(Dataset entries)
# # # # # # #
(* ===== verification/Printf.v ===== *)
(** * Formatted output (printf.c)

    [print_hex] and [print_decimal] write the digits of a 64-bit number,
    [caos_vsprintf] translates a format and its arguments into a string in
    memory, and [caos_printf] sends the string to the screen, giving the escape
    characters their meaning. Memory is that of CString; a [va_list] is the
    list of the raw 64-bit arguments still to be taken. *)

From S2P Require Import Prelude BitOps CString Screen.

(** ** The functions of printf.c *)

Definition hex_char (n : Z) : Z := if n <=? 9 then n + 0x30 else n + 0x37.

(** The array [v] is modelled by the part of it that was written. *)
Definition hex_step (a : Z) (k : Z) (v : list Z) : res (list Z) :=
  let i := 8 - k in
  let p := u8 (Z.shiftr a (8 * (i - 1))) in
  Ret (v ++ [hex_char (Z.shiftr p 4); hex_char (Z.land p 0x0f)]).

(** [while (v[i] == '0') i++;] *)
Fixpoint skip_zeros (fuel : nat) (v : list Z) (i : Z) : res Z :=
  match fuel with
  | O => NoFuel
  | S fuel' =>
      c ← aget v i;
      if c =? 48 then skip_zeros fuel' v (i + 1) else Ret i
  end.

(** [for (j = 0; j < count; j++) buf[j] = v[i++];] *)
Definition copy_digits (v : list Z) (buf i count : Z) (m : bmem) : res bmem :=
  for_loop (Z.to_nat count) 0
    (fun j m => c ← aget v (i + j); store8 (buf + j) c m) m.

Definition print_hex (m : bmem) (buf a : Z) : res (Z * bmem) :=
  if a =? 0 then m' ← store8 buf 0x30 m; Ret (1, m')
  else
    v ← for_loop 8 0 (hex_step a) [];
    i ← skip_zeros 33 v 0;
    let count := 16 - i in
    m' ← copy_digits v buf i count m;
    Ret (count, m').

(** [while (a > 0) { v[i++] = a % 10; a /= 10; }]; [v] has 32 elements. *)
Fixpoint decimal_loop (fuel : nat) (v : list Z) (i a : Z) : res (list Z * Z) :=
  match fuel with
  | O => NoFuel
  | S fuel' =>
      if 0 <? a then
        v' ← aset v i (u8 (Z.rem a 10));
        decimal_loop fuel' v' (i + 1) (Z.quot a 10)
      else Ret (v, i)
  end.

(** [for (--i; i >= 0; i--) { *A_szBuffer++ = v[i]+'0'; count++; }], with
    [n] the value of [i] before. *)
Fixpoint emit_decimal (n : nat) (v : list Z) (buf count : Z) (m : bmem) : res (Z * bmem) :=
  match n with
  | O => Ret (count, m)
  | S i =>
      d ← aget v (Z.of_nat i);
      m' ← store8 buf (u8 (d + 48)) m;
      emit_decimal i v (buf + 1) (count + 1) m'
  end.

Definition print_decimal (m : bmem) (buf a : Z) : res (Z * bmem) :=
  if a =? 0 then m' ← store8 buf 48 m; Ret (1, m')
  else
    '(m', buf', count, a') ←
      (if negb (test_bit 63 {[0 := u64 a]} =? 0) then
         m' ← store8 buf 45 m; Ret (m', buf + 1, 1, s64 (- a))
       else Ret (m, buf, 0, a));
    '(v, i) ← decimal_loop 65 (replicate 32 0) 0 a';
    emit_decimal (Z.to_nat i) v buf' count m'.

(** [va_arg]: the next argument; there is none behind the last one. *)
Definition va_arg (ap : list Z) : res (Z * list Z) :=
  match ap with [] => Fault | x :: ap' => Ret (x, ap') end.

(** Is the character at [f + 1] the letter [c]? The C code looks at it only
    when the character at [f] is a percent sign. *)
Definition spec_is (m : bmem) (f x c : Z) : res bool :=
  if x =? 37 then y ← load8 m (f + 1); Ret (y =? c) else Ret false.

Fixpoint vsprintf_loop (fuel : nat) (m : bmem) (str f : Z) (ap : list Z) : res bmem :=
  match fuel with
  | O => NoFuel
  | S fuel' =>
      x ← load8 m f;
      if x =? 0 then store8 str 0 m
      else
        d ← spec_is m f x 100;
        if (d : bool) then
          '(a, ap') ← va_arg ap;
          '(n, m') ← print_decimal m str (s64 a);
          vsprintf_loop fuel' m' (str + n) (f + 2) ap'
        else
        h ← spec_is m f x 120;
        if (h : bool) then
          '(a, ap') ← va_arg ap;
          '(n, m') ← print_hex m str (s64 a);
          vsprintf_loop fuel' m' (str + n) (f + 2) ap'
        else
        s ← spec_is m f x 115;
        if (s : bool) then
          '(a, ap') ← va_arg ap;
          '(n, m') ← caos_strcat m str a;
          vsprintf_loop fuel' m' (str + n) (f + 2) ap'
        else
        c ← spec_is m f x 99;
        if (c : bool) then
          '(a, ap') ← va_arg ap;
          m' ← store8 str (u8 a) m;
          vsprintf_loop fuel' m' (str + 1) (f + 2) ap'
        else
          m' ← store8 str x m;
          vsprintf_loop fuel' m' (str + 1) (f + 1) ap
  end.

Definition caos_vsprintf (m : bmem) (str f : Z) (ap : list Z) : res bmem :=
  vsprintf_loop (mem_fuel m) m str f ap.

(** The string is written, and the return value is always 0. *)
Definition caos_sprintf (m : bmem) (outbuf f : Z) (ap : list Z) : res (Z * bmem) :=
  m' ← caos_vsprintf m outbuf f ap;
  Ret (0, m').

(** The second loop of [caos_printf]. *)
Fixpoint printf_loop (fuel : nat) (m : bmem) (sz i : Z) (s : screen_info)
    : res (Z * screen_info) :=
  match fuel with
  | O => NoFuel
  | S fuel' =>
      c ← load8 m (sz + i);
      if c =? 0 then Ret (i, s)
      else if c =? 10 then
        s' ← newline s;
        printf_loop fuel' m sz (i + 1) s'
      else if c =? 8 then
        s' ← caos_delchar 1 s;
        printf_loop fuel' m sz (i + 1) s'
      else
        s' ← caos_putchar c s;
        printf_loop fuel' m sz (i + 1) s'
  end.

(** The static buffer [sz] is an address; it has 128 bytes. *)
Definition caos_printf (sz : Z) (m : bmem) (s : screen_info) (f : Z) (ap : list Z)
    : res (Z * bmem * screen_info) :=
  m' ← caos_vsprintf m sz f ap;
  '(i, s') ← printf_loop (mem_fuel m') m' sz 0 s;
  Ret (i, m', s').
# # # # # # #
▶ TASK ITEM
After locating the line that holds "(** The static", print it and each line after it through the end of the data, exactly as it stands.

▶ RESULT OF THIS TASK
(** The static buffer [sz] is an address; it has 128 bytes. *)
Definition caos_printf (sz : Z) (m : bmem) (s : screen_info) (f : Z) (ap : list Z)
    : res (Z * bmem * screen_info) :=
  m' ← caos_vsprintf m sz f ap;
  '(i, s') ← printf_loop (mem_fuel m') m' sz 0 s;
  Ret (i, m', s').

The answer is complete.